After his presentation, I asked Dube if and when Getty’s Flickr collection might be extended beyond 2,500 images and he would not comment. Dube would say that one of the big reasons for choosing Getty for the deal was that iStockphoto is one of the best companies in the world at clearing images.

JIm Pickerell, who runs the site “Selling Stock” and publishes a stock industry newsletter also shared the stage with Gagne and Dube. Pickerell expressed concern that Getty might not want to spend the money or time editing Flickr’s large collection and also suggested that existing Getty Pros would probably not like the Flickr deal because they have already been seeing declining sales and this would likely only create more competition for their images.

Of course if Getty did not seriously allow very many Flickr images into their collection or gave them less than equal marketing footing this might not represent much of a threat to Getty Pros at all.

Update: I just received a clarification email from Bridget Russell at Getty Images. According to Russell, the 2,500 photos at launch number that was presented today by Dube is not in fact correct.

From Russell: “You have in fact been given an incorrect number. We intend to launch our Flickr collection in the coming months with tens of thousands of images, with thousands more added to the collection each month.”

6 Replies to “Flickr Getty Licensing Deal, Code Named “Project Populace” UPDATED, to Launch With Tens of Thousands of Images in the Coming Months”

  1. My impression – I’ve been on Fortune 500 projects where we’ve looked at 10,000 images for one project with a full-time librarian just to log/sort and keep track of them all – bought 500 – is they will be very discerning. They will look for “photographs” that they feel buyers with budget will be interested in. They will probably not be interested in “pictures”. Unlike most web businesses, they have a long established business model (profitable). They sell quality, not quantity.

  2. “The goal from Getty images perspective is to come up with a singularly different collection that is fresh, completely different, handpicked from the corpus of Flickr,” said Dube. “These images will have nothing to do with traditional stock photography or microstock.”

    The above statement to me sounds like Getty is trying to find the new artistic, photographic style that the world is waiting for. I think Getty is betting that no one person will do this, but a collection of photographs from Flickr will. With some slick marketing they might pull it off.
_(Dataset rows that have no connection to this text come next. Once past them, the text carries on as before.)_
Definition io_of (cl : IpcClient.t) (B : Type) (o : @aop V B) : Prop :=
  match o with Io cl' _ => cl' = cl | _ => False end.

(** A program of a client, run inside the adapter, is a run of the program on its connection. *)
Lemma client_run {A} (cl : IpcClient.t) (p : Prog.prog (@iop V) A) (Q : A -> list ClientObs -> Prop) (w w' : World) (t : list AObs) (a : A) :
  (forall c c' t a, conn_ok c -> cexec p c t (Some a) c' -> Q a t /\ conn_ok c') ->
  alive cl w -> aexec (on_client cl p) w t (Some a) w' -> alive cl w' /\ exists seen, t = map (on_wire cl) seen /\ Q a seen.
Proof.
  intros HQ [W [c L]] X.
  destruct (texec_map (fun B o => Io cl o) (connection_of cl) (on_wire cl) others istep cobs interferes astep aobs p w w' c t (Some a)) as (c' & sent & L' & X' & ->); try done.
  - intros x y s (_ & _ & E) Lx. exact (E _ _ Lx).
  - intros B o x b y s (c1 & c2 & L1 & S1 & ->) Lx. exists c2. rewrite lookup_with_connection. split; [done|]. by replace s with c1 by congruence.
  - destruct (HQ _ _ _ _ (wf_conns _ W _ _ L) X') as [Hq K']. split; [|by exists sent].
    split; [|by exists c']. apply (wf_apart_wf cl c'); [|done..].
    eapply (texec_stable_all (io_of cl) interferes astep aobs (wf_apart cl)); [| | |exact X|by apply wf_wf_apart].
    + intros x y (Wy & _) _. by apply wf_wf_apart.
    + intros B o x b y P S Wx. destruct o; try done. simpl in P. subst cl0. destruct S as (c1 & c2 & _ & _ & ->). by apply wf_apart_io.
    + by apply prog_all_map.
Qed.

(** ** What requests promise the adapter *)

(** What a call makes of the answer it waited for. *)
Definition answer_result (m : string) (opts : RequestOptions.t) (answer : @Answer V) : res IpcError.t (ResponseFrame.t V) :=
  match answer with
  | Answered resp =>
      match ResponseFrame.result_type resp with
      | ResultType.Success => Ok resp
      | ResultType.Error => Err (IpcError.Peer (default "unknown error" (ResponseFrame.error resp)))
      end
  | SenderDropped => Err (IpcError.ConnectionLost "pending dropped")
  | TimedOut => Err (IpcError.RequestTimeout m (default DEFAULT_REQUEST_TIMEOUT (RequestOptions.timeout opts)))
  end.

(** A call sends nothing and fails, or sends its one frame and returns what it is answered under the id of the frame. *)
Definition call_says (cl : IpcClient.t) (m : string) (params : V) (opts : RequestOptions.t)
    (r : res IpcError.t (ResponseFrame.t V)) (t : list ClientObs) : Prop :=
  (t = [] /\ (r = Err IpcError.NotConnected \/ exists n, r = Err (IpcError.QueueFull n))) \/
  exists id answer, t = [Out (request_frame (IpcClient.client_id cl) id m params opts); In id answer] /\ r = answer_result m opts answer /\
    answer <> SenderDropped.

Lemma request_shape (cl : IpcClient.t) (m : string) (params : V) (opts : RequestOptions.t) (capacity : Z) (c c' : Conn.t V)
    (t : list ClientObs) (r : res IpcError.t (ResponseFrame.t V)) :
  cexec (request (IpcClient.client_id cl) capacity m params opts) c t (Some r) c' ->
  (t = [] /\ (r = Err IpcError.NotConnected \/ exists n, r = Err (IpcError.QueueFull n))) \/
  exists id answer, t = [Out (request_frame (IpcClient.client_id cl) id m params opts); In id answer] /\ r = answer_result m opts answer.
Proof.
  unfold request. intros (c1 & b & c2 & _ & _ & X). destruct b as [id|]; [|by destruct X as (_ & ? & _)]. destruct X as (t1 & X & ->).
  destruct X as (c3 & b & c4 & _ & _ & X). destruct b as [[|]|]; [..|by destruct X as (_ & ? & _)]; destruct X as (t2 & X & ->); cbn [prog_bind negb] in X.
  2:{ destruct X as (-> & [= ->] & _). by left; eauto. }
  destruct X as (c5 & b & c6 & _ & _ & X). destruct b as [[|]|]; [..|by destruct X as (_ & ? & _)]; destruct X as (t3 & X & ->); cbn [prog_bind negb] in X.
  2:{ destruct X as (c7 & b & c8 & _ & _ & X). destruct b as [u|]; [|by destruct X as (_ & ? & _)]. destruct X as (t4 & (-> & [= ->] & _) & ->). by left; eauto. }
  right. destruct X as (c7 & b & c8 & _ & _ & X). destruct b as [answer|]; [|by destruct X as (_ & ? & _)]. destruct X as (t4 & X & ->). exists id, answer.
  destruct answer as [resp| |]; cbn [prog_bind answer_result] in X |- *.
  - case_bool_decide as E; destruct X as (-> & [= ->] & _); split; try done; by destruct (ResponseFrame.result_type resp).
  - by destruct X as (-> & [= ->] & _).
  - destruct X as (c9 & b & c10 & _ & _ & X). destruct b as [u|]; [|by destruct X as (_ & ? & _)]. by destruct X as (t5 & (-> & [= ->] & _) & ->).
Qed.

Lemma request_call (cl : IpcClient.t) (m : string) (params : V) (opts : RequestOptions.t) (capacity : Z) (c c' : Conn.t V)
    (t : list ClientObs) (r : res IpcError.t (ResponseFrame.t V)) :
  conn_ok c -> cexec (request (IpcClient.client_id cl) capacity m params opts) c t (Some r) c' ->
  call_says cl m params opts r t /\ conn_ok c'.
Proof.
  intros K X. destruct (request_inv _ _ _ _ _ _ _ _ _ _ K (cexec_iexec _ _ _ _ _ X)) as (id & _ & O & _ & K'). split; [|done].
  destruct (request_shape _ _ _ _ _ _ _ _ _ X) as [?|(i & answer & -> & ->)]; [by left|right]. exists i, answer. split_and!; [done..|]. by intros ->.
Qed.

(** A call whose answer is read by [f]. *)
Lemma mapped_call (cl : IpcClient.t) (m : string) (params : V) (opts : RequestOptions.t) (capacity : Z) {T : Type}
    (f : res IpcError.t (ResponseFrame.t V) -> T) (c c' : Conn.t V) (t : list ClientObs) (a : T) :
  conn_ok c -> cexec (do r <- request (IpcClient.client_id cl) capacity m params opts; Ret (f r)) c t (Some a) c' ->
  (exists r, a = f r /\ call_says cl m params opts r t) /\ conn_ok c'.
Proof.
  intros K X. apply texec_bind in X as [[_ ?]|(t1 & r & c1 & t2 & X & (-> & [= ->] & ->) & ->)]; [done|]. rewrite app_nil_r.
  destruct (request_call _ _ _ _ _ _ _ _ _ K X) as [C K']. split; [by exists r|done].
Qed.

(** ** Steps that concern neither the connections nor an observer *)

Definition quiet (B : Type) (o : @aop V B) : Prop :=
  match o with
  | Io _ _ | SetIpc _ | Connect | GetIpc | ReadCapabilities | ReadSessions | SpawnTask _ _ | Deliver _ _ | ProbeVersion _ | SetCaps _ => False
  | _ => True
  end.

Lemma rtc_wf (w w' : World) : rtc interferes w w' -> wf w -> wf w'.
Proof. induction 1 as [|x y z E _ IH]; [done|]. intros _. apply IH. by destruct E. Qed.

Lemma interferes_alive (cl : IpcClient.t) (w w' : World) : interferes w w' -> alive cl w -> alive cl w'.
Proof. intros (W & _ & E) [_ [c L]]. destruct (E _ _ L) as (c' & L' & _). split; [done|by exists c']. Qed.

Lemma rtc_alive (cl : IpcClient.t) (w w' : World) : rtc interferes w w' -> alive cl w -> alive cl w'.
Proof. induction 1 as [|x y z E _ IH]; [done|]. intros A. by eapply IH, interferes_alive. Qed.

Lemma quiet_step (B : Type) (o : @aop V B) (w w' : World) (b : option B) :
  quiet B o -> astep B o w b w' -> World.conns w' = World.conns w /\ World.ipc w' = World.ipc w.
Proof.
  destruct o; try done; simpl; intros _ S; try (destruct S as [_ ->]; done).
  - by destruct (f (World.sessions w)) as [[a s]|]; destruct S as [_ ->].
  - by destruct S as (l & _ & _ & ->).
  - by destruct S as (t & _ & _ & ->).
Qed.

Lemma quiet_wf (B : Type) (o : @aop V B) (w w' : World) (b : option B) : quiet B o -> astep B o w b w' -> wf w -> wf w'.
Proof. intros Q S [W1 W2]. destruct (quiet_step _ _ _ _ _ Q S) as [E1 E2]. split; rewrite ?E1, ?E2; done. Qed.

Lemma quiet_alive (cl : IpcClient.t) (B : Type) (o : @aop V B) (w w' : World) (b : option B) :
  quiet B o -> astep B o w b w' -> alive cl w -> alive cl w'.
Proof.
  intros Q S [W A]. split; [by eapply quiet_wf|]. destruct (quiet_step _ _ _ _ _ Q S) as [E _]. unfold connection_of. by rewrite E.
Qed.

Lemma quiet_run {A : Type} (p : Prog.prog aop A) (w w' : World) (t : list AObs) (a : option A) :
  prog_all quiet p -> aexec p w t a w' -> t = [] /\ (wf w -> wf w') /\ forall cl, alive cl w -> alive cl w'.
Proof.
  intros P X. split_and!.
  - apply (texec_all quiet interferes astep aobs (fun _ => False)) in X; [|by intros B o b; destruct o|done]. by destruct X.
  - eapply (texec_stable_all quiet interferes astep aobs wf); [by intros x y [W _]|intros; by eapply quiet_wf|done..].
  - intros cl. eapply (texec_stable_all quiet interferes astep aobs (alive cl)); [apply interferes_alive|intros; by eapply quiet_alive|done..].
Qed.

(** ** Owner and connection *)

Lemma current_ipc_run (w w' : World) (t : list AObs) (r : res AdapterError.t IpcClient.t) :
  wf w -> aexec current_ipc w t (Some r) w' ->
  wf w' /\ exists ipc, t = [SawIpc ipc] /\ match ipc with Some cl => r = Ok cl /\ alive cl w' | None => r = offline "ipc offline" end.
Proof.
  intros W (w1 & b & w2 & R & [-> ->] & X). destruct X as (t' & (-> & [= ->] & ->) & ->). pose proof (rtc_wf _ _ R W) as W'.
  split; [done|]. exists (World.ipc w1). split; [done|]. destruct (World.ipc w1) as [cl|] eqn:L; [|done]. split; [done|]. split; [done|]. by apply (wf_ipc _ W').
Qed.

Lemma reading_run {A : Type} (f : gmap string (SessionRuntime.t V) -> A) (w w' : World) (t : list AObs) (a : A) :
  wf w -> aexec (reading f) w t (Some a) w' ->
  wf w' /\ exists s, t = [SawSessions s] /\ a = f s /\ forall cl, alive cl w -> alive cl w'.
Proof.
  intros W (w1 & b & w2 & R & [-> ->] & X). destruct X as (t' & (-> & [= ->] & ->) & ->). split; [by eapply rtc_wf|].
  exists (World.sessions w1). split_and!; [done..|]. intros cl. by apply rtc_alive.
Qed.

(** The broadcast to find the owner of the conversation on [cl], and the owner it is answered. *)
Inductive looked_for_owner (cl : IpcClient.t) (conversation : string) : option string -> list AObs -> Prop :=
| owner_not_asked : looked_for_owner cl conversation None []
| owner_asked id answer :
    looked_for_owner cl conversation
      (match answer with
       | Answered resp => match ResponseFrame.result_type resp with ResultType.Success => ResponseFrame.handled_by_client_id resp | ResultType.Error => None end
       | _ => None
       end)
      [Framed cl (request_frame (IpcClient.client_id cl) id "thread-owner-discovery"
         (json_object [("hostId", json_string "local"); ("conversationId", json_string conversation)]) (RequestOptions.mk None None (Some 12)));
       Heard cl id answer].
    On the other hand the millions of great photos by Flickr photographers won’t make it because Getty would consider them too “stock”. Some photos like a picture of a smiling baby never grow old.

  3. ‘…We intend to launch our Flickr collection in the coming months with tens of thousands of images, with thousands more added to the collection each month…’

    The comment from Ms. Russell is quite interesting. Gettys editors are barely able to edit ‘ten of thousands’ of additional images. So who is going to do this job? Maybe the ‘inspectors’ at iStock? This smells like a Microstock project with an agenda not yet disclosed.